Some faith-based agencies have challenged new requirements to work with gay clients in the courts. Catholic Social Services sued the City of Philadelphia over its contract suspension, a case that the Supreme Court heard in November. A ruling is expected by the end of June.
Bethany, by contrast, has generally opted to comply. In Philadelphia, the branch changed its policy to work with gay parents, and the city restored its contract. That year, Bethany’s national board passed a resolution granting local boards the authority to comply with state and local contract requirements. As of last year, the organization said, Bethany branches in 12 states were working with L.G.B.T.Q. families, although those changes were rarely publicized.
“I am disappointed in this decision, as are many,” Russell Moore, president of the Southern Baptist Convention’s Ethics and Religious Liberty Commission, said Monday in a statement. “This move will harm already existing efforts to enable faith-based orphan care ministries to serve the vulnerable without capitulating on core Christian convictions,” he added, referring to ongoing litigation like the case in Philadelphia.

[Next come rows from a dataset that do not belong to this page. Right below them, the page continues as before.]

Lemma bind_Done {A B} (m : M A) (f : A → M B) (s s' : ScanState) (a : A) :
  m s = (Done a, s') → (m ≫= f) s = f a s'.
Proof. intros H. unfold mbind, M_bind. by rewrite H. Qed.

Lemma bind_Threw {A B} (m : M A) (f : A → M B) (s s' : ScanState) e :
  m s = (Threw e, s') → (m ≫= f) s = (Threw e, s').
Proof. intros H. unfold mbind, M_bind. by rewrite H. Qed.

Lemma bind_OutOfFuel {A B} (m : M A) (f : A → M B) (s s' : ScanState) :
  m s = (OutOfFuel, s') → (m ≫= f) s = (OutOfFuel, s').
Proof. intros H. unfold mbind, M_bind. by rewrite H. Qed.

Lemma after_nil (s : ScanState) : after host s [] [] = s.
Proof.
  destruct s. unfold after. simpl. by rewrite !app_nil_r, Nat.add_0_r.
Qed.

Lemma after_after (s : ScanState) (vs1 vs2 : list Visit)
    (cs1 cs2 : list FsCall) :
  after host (after host s vs1 cs1) vs2 cs2
  = after host s (vs1 ++ vs2) (cs1 ++ cs2).
Proof.
  unfold after. simpl. f_equal.
  - rewrite <- app_assoc. f_equal. rewrite imap_app. f_equal.
    apply imap_ext. intros i v _. simpl. f_equal. lia.
  - rewrite <- app_assoc. f_equal.
    rewrite !length_app, length_imap, seq_app. done.
  - rewrite length_app. lia.
  - by rewrite app_assoc.
Qed.

Lemma wellFormed_after (s : ScanState) (vs : list Visit) (cs : list FsCall) :
  wellFormed s → wellFormed (after host s vs cs).
Proof.
  unfold wellFormed, after. simpl. intros H.
  rewrite length_app, length_imap. apply Forall_app. split.
  - eapply Forall_impl; [exact H |]. simpl. lia.
  - apply Forall_forall. intros a Ha%elem_of_seq. lia.
Qed.

Lemma wellFormed_initial : wellFormed initialState.
Proof. constructor. Qed.

Lemma Set_add_fresh (a : nat) (s : list nat) :
  a ∉ s → Set_add a s = s ++ [a].
Proof. intros H. unfold Set_add. by rewrite bool_decide_eq_false_2. Qed.

Lemma wellFormed_fresh (s : ScanState) :
  wellFormed s → List.length (heap s) ∉ allDirectories s.
Proof.
  intros H Hin. eapply Forall_forall in H; [| exact Hin]. simpl in H. lia.
Qed.

Lemma fs_readdir_Ok (p : string) (names : list string) (s : ScanState) :
  readdir host p = Ok names →
  fs_readdir host p s = (Done names, after host s [] [Readdir p]).
Proof.
  intros H. unfold fs_readdir, mbind, M_bind, logCall, await, after.
  rewrite H. simpl. by rewrite !app_nil_r, Nat.add_0_r.
Qed.

(** An entry that is not a directory, or is hidden or ignored, costs one
    [lstat] and leaves the collection alone. *)
Lemma scanEntry_skip (recurse : string → M unit) (dir nm : string)
    (st : Stats) (s : ScanState) :
  lstat host (path.join dir nm) = Ok st → entered nm st = false →
  scanEntry host recurse dir nm s
  = (Done (), after host s [] [Lstat (path.join dir nm)]).
Proof.
  intros Hst Hent.
  unfold scanEntry, fs_lstat, mbind, M_bind, logCall, await, mret, M_ret, after.
  rewrite Hst. simpl. rewrite !app_nil_r, Nat.add_0_r.
  unfold entered in Hent.
  destruct (isDirectory st); [| done].
  simpl in Hent. apply negb_false_iff in Hent. by rewrite Hent.
Qed.

(** A visible directory is recorded, then scanned. *)
Lemma scanEntry_enter (recurse : string → M unit) (dir nm : string)
    (st : Stats) (s : ScanState) :
  lstat host (path.join dir nm) = Ok st → entered nm st = true →
  wellFormed s →
  scanEntry host recurse dir nm s
  = recurse (path.join dir nm)
      (after host s
         [{| v_path := path.join dir nm; v_name := nm; v_stat := st |}]
         [Lstat (path.join dir nm)]).
Proof.
  intros Hst [Hdir Hvis%negb_true_iff]%andb_true_iff Hwf.
  unfold scanEntry, fs_lstat, fs_realpath, next_uuid, newObject, add.
  unfold mbind, M_bind, logCall, await, mret, M_ret.
  rewrite Hst. simpl. rewrite Hdir, Hvis.
  rewrite (isDirectory_not_isSymbolicLink _ Hdir). simpl.
  rewrite Set_add_fresh by (by apply wellFormed_fresh).
  f_equal. unfold after, recordOf. simpl.
  rewrite Nat.add_0_r. f_equal. lia.
Qed.

End Steps.

(** ** The scan follows the shape of the directory *)

Section Soundness.

Context (host : Host).

Lemma preorderAll_cons (dir : string) (t : tree) (ts : list tree) :
  preorderAll dir (t :: ts)
  = preorder dir t ++ preorderAll dir ts.
Proof. done. Qed.

Lemma preorder_Node (dir nm : string) (st : Stats) (children : list tree) :
  preorder dir (Node nm st children)
  = if entered nm st then
      {| v_path := path.join dir nm; v_name := nm; v_stat := st |}
        :: preorderAll (path.join dir nm) children
    else [].
Proof. done. Qed.

Lemma callsOf_Node (dir nm : string) (st : Stats) (children : list tree) :
  callsOf dir (Node nm st children)
  = Lstat (path.join dir nm)
      :: (if entered nm st then callsOfDir (path.join dir nm) children else []).
Proof. done. Qed.

Lemma concat_callsOf_cons (dir : string) (t : tree) (ts : list tree) :
  List.concat (map (callsOf dir) (t :: ts))
  = callsOf dir t ++ List.concat (map (callsOf dir) ts).
Proof. done. Qed.

Lemma forOf_map_cons (body : string → M unit) (t : tree) (ts : list tree) :
  forOf (map treeName (t :: ts)) body
  = body (treeName t) ≫= λ _, forOf (map treeName ts) body.
Proof. done. Qed.

Lemma unfolds_Node (dir nm : string) (st : Stats) (children : list tree) :
  unfolds host dir (Node nm st children) ↔
  lstat host (path.join dir nm) = Ok st ∧
  if entered nm st then unfoldsDir host (path.join dir nm) children
  else children = [].
Proof.
  simpl. unfold unfoldsDir. destruct (entered nm st); [| done].
  by rewrite foldr_and_Forall.
Qed.

Lemma forOf_unfolds (recurse : string → M unit) (f : nat) (dir : string) :
  (∀ d ts s, wellFormed s → unfoldsDir host d ts → heightAll ts < f →
     recurse d s
     = (Done (), after host s (preorderAll d ts) (callsOfDir d ts))) →
  ∀ ts s, wellFormed s → Forall (unfolds host dir) ts → (heightAll ts ≤ f)%nat →
    forOf (map treeName ts) (scanEntry host recurse dir) s
    = (Done (),
       after host s (preorderAll dir ts)
         (List.concat (map (callsOf dir) ts))).
Proof.
  intros Hrec ts. induction ts as [|t ts IH]; intros s Hwf Hts Hh.
  - simpl. by rewrite after_nil.
  - apply Forall_cons in Hts as [Ht Hts].
    rewrite heightAll_cons in Hh.
    destruct t as [nm st children].
    rewrite height_Node in Hh.
    apply unfolds_Node in Ht as [Hst Hch].
    rewrite forOf_map_cons, concat_callsOf_cons.
    rewrite preorderAll_cons, preorder_Node, callsOf_Node.
    simpl treeName.
    destruct (entered nm st) eqn:Hent.
    + erewrite bind_Done; cycle 1.
      { rewrite scanEntry_enter with (st := st) by done.
        apply Hrec; [by apply wellFormed_after | done | lia]. }
      rewrite IH; [| by repeat apply wellFormed_after | done | lia].
      by rewrite !after_after.
    + subst children.
      erewrite bind_Done; [| by apply scanEntry_skip with (st := st)].
      rewrite IH; [| by apply wellFormed_after | done | lia].
      by rewrite after_after.
Qed.

(** Where the host shows the forest [ts] in [dir], a scan of [dir] with
    fuel above the height of [ts] completes: it records the directories of
    [ts] in preorder and makes the calls [callsOfDir dir ts]. *)
Lemma scan_unfolds (fuel : nat) (dir : string) (ts : list tree)
    (s : ScanState) :
  wellFormed s → unfoldsDir host dir ts → heightAll ts < fuel →
  getAllDirectoriesRecursively host fuel dir s
  = (Done (), after host s (preorderAll dir ts) (callsOfDir dir ts)).
Proof.
  revert dir ts s. induction fuel as [|f IH]; intros dir ts s Hwf Hts Hh;
    [lia |].
  destruct Hts as [Hdir Hts]. simpl.
  erewrite bind_Done; [| by apply fs_readdir_Ok].
  erewrite forOf_unfolds; [| exact IH | by apply wellFormed_after | done | lia].
  by rewrite after_after.
Qed.

Lemma bind_Done_inv {A B} (m : M A) (f : A → M B) (s s' : ScanState) (b : B) :
  (m ≫= f) s = (Done b, s') →
  ∃ a s1, m s = (Done a, s1) ∧ f a s1 = (Done b, s').
Proof.
  unfold mbind, M_bind. destruct (m s) as [[a| |] s1]; [eauto | done..].
Qed.

Lemma scanEntry_Done_inv (recurse : string → M unit) (dir nm : string)
    (s s1 : ScanState) :
  scanEntry host recurse dir nm s = (Done (), s1) →
  ∃ st, lstat host (path.join dir nm) = Ok st ∧
    (entered nm st = false ∨
     entered nm st = true ∧ ∃ s0, recurse (path.join dir nm) s0 = (Done (), s1)).
Proof.
  unfold scanEntry, fs_lstat, fs_realpath, next_uuid, newObject, add.
  unfold mbind, M_bind, logCall, await, mret, M_ret, entered.
  destruct (lstat host (path.join dir nm)) as [st | e]; [| done].
  intros H. exists st. split; [done |]. simpl in H.
  destruct (isDirectory st) eqn:Hdir; [| by left].
  destruct (ignored nm); [by left |].
  right. split; [done |].
  rewrite (isDirectory_not_isSymbolicLink _ Hdir) in H. simpl in H. eauto.
Qed.

Lemma forOf_Done_unfolds (recurse : string → M unit) (f : nat) (dir : string) :
  (∀ d s s', recurse d s = (Done (), s') →
     ∃ ts, unfoldsDir host d ts ∧ heightAll ts < f) →
  ∀ names s s',
    forOf names (scanEntry host recurse dir) s = (Done (), s') →
    ∃ ts, map treeName ts = names ∧ Forall (unfolds host dir) ts
          ∧ (heightAll ts ≤ f)%nat.
Proof.
  intros Hrec names. induction names as [|nm names IH]; intros s s' H.
  - exists []. repeat split; [constructor | simpl; lia].
  - simpl in H. apply bind_Done_inv in H as ([] & s1 & Hentry & Hrest).
    apply IH in Hrest as (ts & Hnames & Hts & Hh).
    apply scanEntry_Done_inv in Hentry as (st & Hst & Hcase).
    destruct Hcase as [Hent | [Hent (s0 & Hrun)]].
    + exists (Node nm st [] :: ts). split; [by rewrite <- Hnames |].
      split; [| rewrite heightAll_cons, height_Node, Hent; lia].
      apply Forall_cons. split; [| done].
      apply unfolds_Node. by rewrite Hent.
    + apply Hrec in Hrun as (children & Hch & Hhc).
      exists (Node nm st children :: ts). split; [by rewrite <- Hnames |].
      split; [| rewrite heightAll_cons, height_Node, Hent; lia].
      apply Forall_cons. split; [| done].
      apply unfolds_Node. by rewrite Hent.
Qed.

(** A scan that completes has followed some forest. *)
Lemma scan_Done_unfolds (fuel : nat) (dir : string) (s s' : ScanState) :
  getAllDirectoriesRecursively host fuel dir s = (Done (), s') →
  ∃ ts, unfoldsDir host dir ts ∧ heightAll ts < fuel.
Proof.
  revert dir s s'. induction fuel as [|f IH]; intros dir s s' H; [done |].
  simpl in H. apply bind_Done_inv in H as (names & s1 & Hdir & Hloop).
  apply forOf_Done_unfolds with (f := f) in Hloop as (ts & Hnames & Hts & Hh);
    [| exact IH].
  exists ts. split; [| lia]. split; [| done].
  unfold fs_readdir, mbind, M_bind, logCall, await in Hdir.
  destruct (readdir host dir); [| done]. naive_solver.
Qed.

(** The state a completed scan ends in. *)
Lemma scan_Done_after (fuel : nat) (dir : string) (s s' : ScanState) :
  wellFormed s →
  getAllDirectoriesRecursively host fuel dir s = (Done (), s') →
  ∃ ts, unfoldsDir host dir ts ∧ heightAll ts < fuel ∧
    s' = after host s (preorderAll dir ts) (callsOfDir dir ts).
Proof.
  intros Hwf H. destruct (scan_Done_unfolds _ _ _ _ H) as (ts & Hts & Hh).
  exists ts. split; [done |]. split; [done |].
  rewrite scan_unfolds with (ts := ts) in H by done. congruence.
Qed.

Lemma omap_lookup_seq {A} (h l : list A) :
  omap (λ a, (h ++ l) !! a) (seq (List.length h) (List.length l)) = l.
Proof.
  revert h. induction l as [|x l IH]; intros h; [done |].
  simpl. rewrite list_lookup_middle by done. f_equal.
  specialize (IH (h ++ [x])).
  rewrite <- app_assoc, length_app in IH. simpl in IH.
  by rewrite Nat.add_1_r in IH.
Qed.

Bethany’s new approach is something of a tightrope act: an attempt to establish a clear, consistent policy of inclusion that does not rattle its core constituencies, including the churches that are its primary venue for recruiting parents. The inclusivity resolution passed in January eliminated the 2007 position statement on marriage being between one man and one woman. But the new statement does not endorse same-sex relationships.
The policy, which was quietly approved by its 14-member national board on Jan. 21, instead states that “Christians of mutual good faith can reasonably disagree on various doctrinal issues, about which Bethany does not maintain an organizational position.”
The board’s vote was unanimous, but internal discussions have prompted “a few” board members to depart since 2018, according to Nathan Bult, Bethany’s senior vice president of public and government affairs. He emphasized that the current board includes members with “diverse personal views on sexuality.”